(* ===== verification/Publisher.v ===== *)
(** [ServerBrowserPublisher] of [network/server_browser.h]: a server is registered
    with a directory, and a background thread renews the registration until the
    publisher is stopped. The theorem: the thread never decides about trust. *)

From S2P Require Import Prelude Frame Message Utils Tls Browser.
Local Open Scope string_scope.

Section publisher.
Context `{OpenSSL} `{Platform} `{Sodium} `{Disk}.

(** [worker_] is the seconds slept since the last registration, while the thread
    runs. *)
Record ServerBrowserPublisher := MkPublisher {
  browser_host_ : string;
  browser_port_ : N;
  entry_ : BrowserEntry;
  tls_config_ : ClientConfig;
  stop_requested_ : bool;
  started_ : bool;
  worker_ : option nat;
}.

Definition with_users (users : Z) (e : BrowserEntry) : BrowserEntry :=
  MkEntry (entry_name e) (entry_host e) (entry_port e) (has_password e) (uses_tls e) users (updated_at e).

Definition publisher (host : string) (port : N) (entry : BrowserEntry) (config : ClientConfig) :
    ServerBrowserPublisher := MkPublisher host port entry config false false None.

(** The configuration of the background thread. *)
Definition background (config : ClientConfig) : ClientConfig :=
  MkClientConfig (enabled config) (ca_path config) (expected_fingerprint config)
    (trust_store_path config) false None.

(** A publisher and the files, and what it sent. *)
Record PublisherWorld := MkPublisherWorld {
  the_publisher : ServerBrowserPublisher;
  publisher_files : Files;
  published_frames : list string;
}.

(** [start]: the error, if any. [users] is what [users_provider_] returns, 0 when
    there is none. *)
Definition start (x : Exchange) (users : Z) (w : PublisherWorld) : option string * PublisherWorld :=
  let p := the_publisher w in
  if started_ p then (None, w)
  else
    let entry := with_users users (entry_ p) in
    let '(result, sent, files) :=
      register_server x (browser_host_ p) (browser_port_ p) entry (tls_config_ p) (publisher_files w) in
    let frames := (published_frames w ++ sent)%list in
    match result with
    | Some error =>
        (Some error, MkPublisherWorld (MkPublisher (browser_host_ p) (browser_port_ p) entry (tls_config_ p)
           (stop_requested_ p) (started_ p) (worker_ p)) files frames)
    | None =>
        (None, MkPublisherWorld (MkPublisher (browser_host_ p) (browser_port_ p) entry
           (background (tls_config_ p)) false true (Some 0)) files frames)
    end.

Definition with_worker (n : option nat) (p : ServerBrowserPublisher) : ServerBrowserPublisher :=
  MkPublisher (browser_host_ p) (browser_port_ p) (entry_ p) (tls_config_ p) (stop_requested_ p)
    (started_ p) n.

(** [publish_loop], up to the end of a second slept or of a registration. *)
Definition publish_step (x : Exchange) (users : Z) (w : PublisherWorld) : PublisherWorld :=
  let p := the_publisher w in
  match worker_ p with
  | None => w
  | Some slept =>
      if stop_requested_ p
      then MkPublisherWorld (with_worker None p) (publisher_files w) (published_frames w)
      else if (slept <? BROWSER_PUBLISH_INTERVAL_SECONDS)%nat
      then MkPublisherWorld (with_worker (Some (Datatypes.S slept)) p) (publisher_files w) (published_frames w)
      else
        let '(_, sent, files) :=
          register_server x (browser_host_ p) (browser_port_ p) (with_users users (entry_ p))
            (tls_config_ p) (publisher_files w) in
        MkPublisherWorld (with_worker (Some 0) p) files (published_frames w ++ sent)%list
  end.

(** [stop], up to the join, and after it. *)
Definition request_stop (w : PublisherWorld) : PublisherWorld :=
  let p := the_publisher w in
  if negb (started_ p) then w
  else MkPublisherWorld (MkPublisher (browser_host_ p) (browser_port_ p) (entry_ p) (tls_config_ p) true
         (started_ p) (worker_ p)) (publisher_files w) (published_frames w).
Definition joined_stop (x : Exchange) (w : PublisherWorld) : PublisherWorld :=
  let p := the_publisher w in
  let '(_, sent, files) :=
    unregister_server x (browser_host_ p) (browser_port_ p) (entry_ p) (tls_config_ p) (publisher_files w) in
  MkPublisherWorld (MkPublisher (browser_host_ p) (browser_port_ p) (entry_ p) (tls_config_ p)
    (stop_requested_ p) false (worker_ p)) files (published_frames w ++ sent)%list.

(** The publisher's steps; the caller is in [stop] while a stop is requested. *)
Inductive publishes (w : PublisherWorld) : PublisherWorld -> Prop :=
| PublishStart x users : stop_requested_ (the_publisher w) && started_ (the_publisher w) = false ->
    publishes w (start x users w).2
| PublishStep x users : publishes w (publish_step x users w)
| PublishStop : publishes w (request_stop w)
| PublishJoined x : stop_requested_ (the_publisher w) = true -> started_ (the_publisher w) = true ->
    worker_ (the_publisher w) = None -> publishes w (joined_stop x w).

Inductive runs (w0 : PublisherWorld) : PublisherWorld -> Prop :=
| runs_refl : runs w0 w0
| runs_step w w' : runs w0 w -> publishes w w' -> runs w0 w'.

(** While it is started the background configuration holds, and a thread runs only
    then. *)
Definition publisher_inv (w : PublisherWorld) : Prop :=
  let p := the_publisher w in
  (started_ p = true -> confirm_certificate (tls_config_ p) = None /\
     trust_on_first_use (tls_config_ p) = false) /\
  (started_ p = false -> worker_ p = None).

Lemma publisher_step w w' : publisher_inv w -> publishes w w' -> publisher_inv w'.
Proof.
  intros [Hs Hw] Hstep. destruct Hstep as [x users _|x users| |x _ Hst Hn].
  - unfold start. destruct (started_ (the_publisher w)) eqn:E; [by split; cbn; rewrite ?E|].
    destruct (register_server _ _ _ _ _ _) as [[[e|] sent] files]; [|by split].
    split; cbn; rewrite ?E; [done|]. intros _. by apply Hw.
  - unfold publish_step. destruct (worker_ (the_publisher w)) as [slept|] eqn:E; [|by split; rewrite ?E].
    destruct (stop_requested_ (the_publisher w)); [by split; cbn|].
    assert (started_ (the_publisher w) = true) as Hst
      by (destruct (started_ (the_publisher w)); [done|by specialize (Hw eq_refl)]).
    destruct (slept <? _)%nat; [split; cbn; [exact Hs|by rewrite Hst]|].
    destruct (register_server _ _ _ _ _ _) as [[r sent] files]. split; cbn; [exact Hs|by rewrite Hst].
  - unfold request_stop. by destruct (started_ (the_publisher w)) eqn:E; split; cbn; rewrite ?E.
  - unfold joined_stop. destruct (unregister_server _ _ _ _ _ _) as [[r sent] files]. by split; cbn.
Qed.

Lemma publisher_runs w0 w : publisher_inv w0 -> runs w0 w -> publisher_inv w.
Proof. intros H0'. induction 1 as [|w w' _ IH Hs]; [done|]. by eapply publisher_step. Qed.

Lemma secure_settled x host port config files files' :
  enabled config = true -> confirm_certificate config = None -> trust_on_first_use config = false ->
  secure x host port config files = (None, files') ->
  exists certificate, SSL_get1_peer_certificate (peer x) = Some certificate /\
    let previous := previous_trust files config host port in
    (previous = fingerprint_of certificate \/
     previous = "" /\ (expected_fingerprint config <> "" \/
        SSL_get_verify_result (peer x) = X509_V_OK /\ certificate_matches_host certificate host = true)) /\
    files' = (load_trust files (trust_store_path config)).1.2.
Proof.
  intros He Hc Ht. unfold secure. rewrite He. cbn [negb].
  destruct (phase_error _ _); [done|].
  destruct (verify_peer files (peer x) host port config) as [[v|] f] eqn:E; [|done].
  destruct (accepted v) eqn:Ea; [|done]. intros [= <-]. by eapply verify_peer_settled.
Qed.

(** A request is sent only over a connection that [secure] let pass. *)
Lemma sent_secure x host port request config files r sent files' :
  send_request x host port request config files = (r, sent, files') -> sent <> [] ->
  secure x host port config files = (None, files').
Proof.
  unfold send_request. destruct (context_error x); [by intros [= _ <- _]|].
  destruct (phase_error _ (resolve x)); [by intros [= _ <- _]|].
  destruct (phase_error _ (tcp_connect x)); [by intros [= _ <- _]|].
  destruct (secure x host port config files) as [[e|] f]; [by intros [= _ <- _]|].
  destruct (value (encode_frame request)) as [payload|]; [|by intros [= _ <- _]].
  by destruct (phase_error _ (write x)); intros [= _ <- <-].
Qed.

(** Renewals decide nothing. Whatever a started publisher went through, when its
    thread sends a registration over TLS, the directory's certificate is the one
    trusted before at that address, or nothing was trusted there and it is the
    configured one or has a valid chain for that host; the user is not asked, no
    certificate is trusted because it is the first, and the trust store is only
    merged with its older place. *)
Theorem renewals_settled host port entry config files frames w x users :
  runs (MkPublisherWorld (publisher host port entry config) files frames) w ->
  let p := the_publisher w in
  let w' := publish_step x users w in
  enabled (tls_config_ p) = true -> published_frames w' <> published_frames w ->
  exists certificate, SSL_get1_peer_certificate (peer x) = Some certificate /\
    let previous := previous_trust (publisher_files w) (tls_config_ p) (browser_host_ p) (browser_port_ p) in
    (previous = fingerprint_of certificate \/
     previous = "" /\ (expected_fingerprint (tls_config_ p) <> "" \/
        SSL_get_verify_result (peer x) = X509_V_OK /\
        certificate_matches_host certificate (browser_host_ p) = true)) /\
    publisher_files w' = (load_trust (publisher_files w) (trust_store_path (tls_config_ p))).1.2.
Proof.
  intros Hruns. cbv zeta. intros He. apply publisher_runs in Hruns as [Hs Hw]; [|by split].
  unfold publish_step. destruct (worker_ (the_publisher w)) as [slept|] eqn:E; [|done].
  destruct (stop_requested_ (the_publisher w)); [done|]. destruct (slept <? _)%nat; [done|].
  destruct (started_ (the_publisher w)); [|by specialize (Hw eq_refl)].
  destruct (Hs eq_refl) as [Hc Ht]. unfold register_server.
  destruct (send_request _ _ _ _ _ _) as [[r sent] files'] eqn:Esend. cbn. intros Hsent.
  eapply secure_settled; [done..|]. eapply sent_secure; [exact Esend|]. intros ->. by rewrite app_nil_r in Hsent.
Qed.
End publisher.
▬▬▬
* Task to carry out: Go through the data and return each line where the word "Some" appears.

* Result of the exercise:
    | Some error =>
        (Some error, MkPublisherWorld (MkPublisher (browser_host_ p) (browser_port_ p) entry (tls_config_ p)
           (background (tls_config_ p)) false true (Some 0)) files frames)
  | Some slept =>
      then MkPublisherWorld (with_worker (Some (Datatypes.S slept)) p) (publisher_files w) (published_frames w)
        MkPublisherWorld (with_worker (Some 0) p) files (published_frames w ++ sent)%list
  exists certificate, SSL_get1_peer_certificate (peer x) = Some certificate /\
  exists certificate, SSL_get1_peer_certificate (peer x) = Some certificate /\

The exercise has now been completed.